At Zeptide Pharma, our mission extends beyond equipment installation and synthesis training. We empower your team with comprehensive Regulatory Affairs and Quality Assurance training, ensuring your facility operates at the highest level of pharmaceutical compliance.
Accelerate Your Path to Commercial Approval
By partnering with us, you leverage decades of global cGMP peptide manufacturing expertise. Our integrated Regulatory Affairs (RA) and Quality Assurance (QA) framework is specifically designed to accelerate your transition from preclinical development to commercial approval. We maintain a proven track record of CMC (Chemistry, Manufacturing, and Controls) excellence, ensuring your laboratory consistently meets international regulatory standards.

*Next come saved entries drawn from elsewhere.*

(* ===== verification/Builder.v ===== *)
(** * The reviewed runtime builder ([reviewed-builder.mjs])

    [ReviewedRuntimeBuilder.build]: resolve the toolchain, resolve the JRE,
    download the artifacts, assemble in the sandbox, add the bundle's files, the
    remote mods and the two generated files, package and validate.  The JRE
    registry, the downloader and the sandbox are interfaces; nothing is assumed
    of what they answer. *)

From S2P Require Import Prelude JsText JsNum JsValue Regex Validators Limits Node TarZst Bundle Content Effects Catalog Downloader.

(** ** Dependencies *)

(** The JRE the sandbox runs, with the token of its read-only root. *)
Record verified_jre := mkVerifiedJre { vj_jre : jre; vj_rootToken : jsstr }.

(** One downloaded artifact handed to the sandbox. *)
Record supplied := mkSupplied { su_coordinate : jsstr; su_url : jsstr; su_bytes : bytes }.

Record assembly_request := mkAssembly {
  as_jre : verified_jre; as_plan : plan; as_artifacts : list supplied }.

(** What [assemble] resolves to: an attestation and a [Map] of files, whose
    values are not yet trusted ([None] is a value that is not a [Map]). *)
Record sandbox_result := mkSandboxResult {
  sr_attestation : jsval;
  sr_files : option (list (jsstr * jsval));
}.

Class Assembler (W : Type) := {
  jre_resolve : jre -> eff W jsval;
  capabilities : jsval;
  assemble : assembly_request -> eff W (option sandbox_result);
}.

Definition requiredSandboxCapabilities : list (string * jsval) :=
  [("ephemeralWorkspace", VBool true); ("nonRoot", VBool true); ("readOnlyBaseFilesystem", VBool true);
   ("noSecrets", VBool true); ("noDockerSocket", VBool true); ("boundedResources", VBool true);
   ("egress", VText "approved-artifacts-only")]%string.

Definition hasCapabilities (v : jsval) : bool :=
  plainObject v && forallb (fun kv => strict_eq (opt_prop v kv.1) kv.2) requiredSandboxCapabilities.

Definition validSandboxAttestation (v : jsval) : bool :=
  plainObject v && strict_eq (opt_prop v "ephemeralWorkspace") (VBool true) &&
  strict_eq (opt_prop v "nonRoot") (VBool true) && strict_eq (opt_prop v "readOnlyBaseFilesystem") (VBool true) &&
  strict_eq (opt_prop v "noSecrets") (VBool true) && strict_eq (opt_prop v "noDockerSocket") (VBool true) &&
  strict_eq (opt_prop v "boundedResources") (VBool true) && strict_eq (opt_prop v "network") (VText "disabled").

(** ** The sandbox output *)

(** [file?.bytes?.byteLength], when it is an integer *)
Definition byte_length (f : jsval) : option Z :=
  match opt_prop f "bytes" with
  | VBytes b => Some (zlen b)
  | v => match opt_prop v "byteLength" with VNum (NInt z) => Some z | _ => None end
  end.

Definition invalid_installer_output : exn := failure "invalid_installer_output".

Section builder.
Context {W : Type} `{Unicode} `{Sha256} `{UrlParser} `{JsonParse} `{JsonStringify}.
Context `{ArtifactDownloader W} `{Assembler W}.

(** One turn of the loop over [result.files]. *)
Definition accept_output (pf : jsstr * jsval) : res (jsstr * file) :=
  let '(path, f) := pf in
  if negb (safeOutputPath path) then Throw invalid_installer_output
  else if forbiddenOutputPath path then Throw invalid_installer_output
  else if starts_with (js ".xmcl/") path then Throw invalid_installer_output
  else
    match opt_prop f "bytes", opt_prop f "mode" with
    | VBytes b, VNum (NInt mode) =>
        if is_safe mode then Ok (path, mkFile b mode) else Throw invalid_installer_output
    | _, _ => Throw invalid_installer_output
    end.

Definition normalizeSandboxOutput (result : option sandbox_result) : res (list (jsstr * file)) :=
  match result with
  | None => Throw (failure "installer_failed")
  | Some r =>
      if negb (validSandboxAttestation (sr_attestation r)) then Throw (failure "installer_failed")
      else
        match sr_files r with
        | None => Throw invalid_installer_output
        | Some fs =>
            if (MAX_OUTPUT_FILES <? zlen fs) ||
               negb (outputSizeWithinLimit (map (fun pf => byte_length pf.2) fs) (Some maxSandboxBytes))
            then Throw invalid_installer_output
            else foldM_res (fun files pf => kv ← accept_output pf; Ok (map_set kv.1 kv.2 files)) [] fs
        end
  end.

(** ** Bundle files and remote mods *)
Definition invalid_local_content : exn := failure "invalid_local_content".

Definition copy_bundle_file (entries : list (jsstr * bytes)) (files : list (jsstr * file)) (f : mfile) :
    res (list (jsstr * file)) :=
  if negb (starts_with (js "instance/") (mf_path f)) then Ok files
  else
    let outputPath := zdrop (zlen (js "instance/")) (mf_path f) in
    match map_get (mf_path f) entries with
    | None => Throw invalid_local_content
    | Some source =>
        if negb (zlen source =? mf_sizeBytes f) || negb (streq (sha256 source) (mf_sha256 f)) ||
           negb (safeOutputPath outputPath) || forbiddenOutputPath outputPath || map_has outputPath files
        then Throw invalid_local_content
        else Ok (map_set outputPath (mkFile source MODE_644) files)
    end.

Definition copyValidatedBundleContent (files : list (jsstr * file)) (m : manifest)
    (entries : list (jsstr * bytes)) : res (list (jsstr * file)) :=
  foldM_res (copy_bundle_file entries) files (m_files m).

Definition collision_key (path : jsstr) : jsstr := toLowerCase (normalizeNFKC path).

(** One turn of the loop over the frozen mods; the state is the set of taken
    destinations and the files. *)
Definition add_remote_mod (state : list jsstr * list (jsstr * file)) (mod_ : jsval) :
    eff W (list jsstr * list (jsstr * file)) :=
  let '(destinations, files) := state in
  _ ← lift (validateRemoteMod MAX_ARTIFACT_BYTES mod_);
  let path := js "mods/" ++ get_str (opt_prop mod_ "filename") in
  let collisionKey := collision_key path in
  if str_in collisionKey destinations || negb (safeOutputPath path) || forbiddenOutputPath path
  then throw (failure "remote_mod_collision")
  else
    value ← downloadRemoteMod mod_;
    match value with
    | VBytes b =>
        if negb (zlen b =? get_int (opt_prop mod_ "sizeBytes")) ||
           negb (streq (sha256 b) (get_str (opt_prop mod_ "sha256")))
        then throw (failure "remote_mod_hash_mismatch")
        else mret (collisionKey :: destinations, map_set path (mkFile b MODE_644) files)
    | _ => throw (failure "remote_mod_hash_mismatch")
    end.

Definition addRemoteMods (files : list (jsstr * file)) (mods : jsval) : eff W (list (jsstr * file)) :=
  match mods with
  | VUndef => mret files
  | VArr l =>
      if MAX_OUTPUT_FILES <? zlen l then throw (failure "invalid_remote_mod")
      else
        state ← foldM_eff add_remote_mod (map collision_key (map_keys files), files) l;
        mret state.2
  | _ => throw (failure "invalid_remote_mod")
  end.

(** ** Generated files *)
Definition addGeneratedFile (files : list (jsstr * file)) (path : jsstr) (b : bytes) (mode : Z) :
    res (list (jsstr * file)) :=
  if map_has path files then Throw invalid_installer_output
  else Ok (map_set path (mkFile b mode) files).

Definition runtimeDescriptor (t : toolchain) (p : plan) : jsval :=
  obj [("schemaVersion", VInt 1); ("runtimeCatalogRevision", VStr (j_runtimeCatalogRevision (t_jre t)));
       ("minecraftVersion", VStr (t_minecraftVersion t)); ("loader", loader_object (t_kind t) (t_version t));
       ("java", obj [("component", VStr (t_component t)); ("major", VInt (t_major t));
          ("jreId", VStr (j_id (t_jre t)))]);
       ("launch", obj [("path", VStr LAUNCH_SH); ("kind", VText "generated-server-launcher");
          ("arguments", VArr (map VStr (p_arguments p)))])]%string.

Definition encodeJson (v : jsval) : bytes := utf8_encode (json_stringify v).

(** ** The JRE *)
Definition compiler_unavailable : exn := failure "compiler_unavailable".

(** [v?.toLowerCase()] *)
Definition lower_opt (v : jsval) : res jsval :=
  match v with
  | VStr s => Ok (VStr (toLowerCase s))
  | VUndef | VNull => Ok VUndef
  | _ => Throw (TypeError "toLowerCase is not a function")
  end.

Definition check_jre (actual : jsval) (expected : jre) : res verified_jre :=
  if negb (plainObject actual) || negb (strict_eq (opt_prop actual "verified") (VBool true)) ||
     negb (strict_eq (opt_prop actual "readOnly") (VBool true)) ||
     negb (strict_eq (opt_prop actual "id") (VStr (j_id expected)))
  then Throw compiler_unavailable
  else
    sha ← lower_opt (opt_prop actual "sha256");
    if negb (strict_eq sha (VStr (j_sha256 expected))) ||
       negb (strict_eq (opt_prop actual "component") (VStr (j_component expected))) ||
       negb (strict_eq (opt_prop actual "major") (VInt (j_major expected)))
    then Throw compiler_unavailable
    else
      revision ← lower_opt (opt_prop actual "runtimeCatalogRevision");
      if negb (strict_eq revision (VStr (j_runtimeCatalogRevision expected))) ||
         negb (vstr validIdentifier (opt_prop actual "rootToken"))
      then Throw compiler_unavailable
      else Ok (mkVerifiedJre
                 (mkJre (get_str (opt_prop actual "id")) (get_str sha) (get_str (opt_prop actual "component"))
                    (get_int (opt_prop actual "major")) (get_str revision))
                 (get_str (opt_prop actual "rootToken"))).

Definition resolveVerifiedJre (expected : jre) : eff W verified_jre :=
  actual ← try_catch (jre_resolve expected) (fun _ => throw compiler_unavailable);
  lift (check_jre actual expected).

(** ** [build] *)
Definition fetch_supplied (hosts : list jsstr) (artifacts : list supplied) (a : artifact) :
    eff W (list supplied) :=
  value ← download a hosts;
  match value with
  | VBytes b =>
      if negb (zlen b =? a_sizeBytes a) || negb (streq (sha256 b) (a_sha256 a))
      then throw (failure "artifact_hash_mismatch")
      else mret (artifacts ++ [mkSupplied (a_coordinate a) (a_url a) b])
  | _ => throw (failure "artifact_hash_mismatch")
  end.

(** The file set from the sandbox result to the generated files. *)
Definition collect_files (installed : option sandbox_result) (m : manifest) (entries : list (jsstr * bytes))
    (mods : jsval) (t : toolchain) (p : plan) : eff W (list (jsstr * file)) :=
  files ← lift (normalizeSandboxOutput installed);
  files ← lift (copyValidatedBundleContent files m entries);
  files ← addRemoteMods files mods;
  files ← lift (addGeneratedFile files RUNTIME_JSON (encodeJson (runtimeDescriptor t p)) MODE_644);
  launcher ← lift (generatedLauncher (p_arguments p));
  lift (addGeneratedFile files LAUNCH_SH launcher MODE_755).

Record built := mkBuilt { bt_archive : bytes; bt_content : jsval; bt_descriptor : jsval }.

Definition content_value (key : jsstr) (archive : bytes) (entries : list entry) : jsval :=
  obj [("key", VStr key); ("format", VText "tar.zst"); ("sha256", VStr (sha256 archive));
       ("sizeBytes", VInt (zlen archive)); ("entries", VArr (map entry_value entries))]%string.

Definition descriptor_value (runtimeHash : jsstr) : jsval :=
  obj [("schemaVersion", VInt 1);
       ("runtime", obj [("path", VStr RUNTIME_JSON); ("sha256", VStr runtimeHash)]);
       ("launch", obj [("path", VStr LAUNCH_SH); ("kind", VText "generated-server-launcher");
          ("arguments", VArr [])])]%string.

(** Packaging and validation of the finished file set. *)
Definition finish_build (key : jsstr) (files : list (jsstr * file)) : res built :=
  entries ← validateOutputFiles files;
  archive ← packageDeterministicTarZst files;
  let content := content_value key archive entries in
  hash ← entryHash entries RUNTIME_JSON;
  let descriptor := descriptor_value hash in
  _ ← validateImmutableContent archive content descriptor;
  Ok (mkBuilt archive content descriptor).

(** [new ReviewedRuntimeBuilder({ toolchainCatalog })]: the catalog the builder keeps. *)
Definition builder_catalog (toolchainCatalog : jsval) : option catalog :=
  match ReviewedToolchainCatalog toolchainCatalog None with Ok c => Some c | Throw _ => None end.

End-to-End Product Lifecycle Management
Our world-class quality infrastructure is powered by dedicated QA and QC specialists who provide comprehensive product lifecycle management. We safeguard the integrity of your peptides through advanced analytical techniques, including:
- Impurity Profiling: In-depth analysis to ensure the highest chemical purity.
- ICH-Compliant Stability Studies: Rigorous testing to determine shelf-life and storage conditions under international guidelines.
- Certified Reference Standards: Development of high-purity standards for accurate quantification and validation.
Precision Through Quality by Design (QbD)
We integrate Quality by Design (QbD) principles into every workflow, moving away from simple testing to a system where quality is built into the manufacturing process itself. This methodology, combined with our rigorous analytical workflows, provides the technical documentation and validated data necessary to protect your therapeutic pipeline.
Whether you are navigating the FDA, EMA, or other global health authorities, Zeptide Pharma provides the expertise to guide you through every stage of the regulatory drug approval process with total confidence.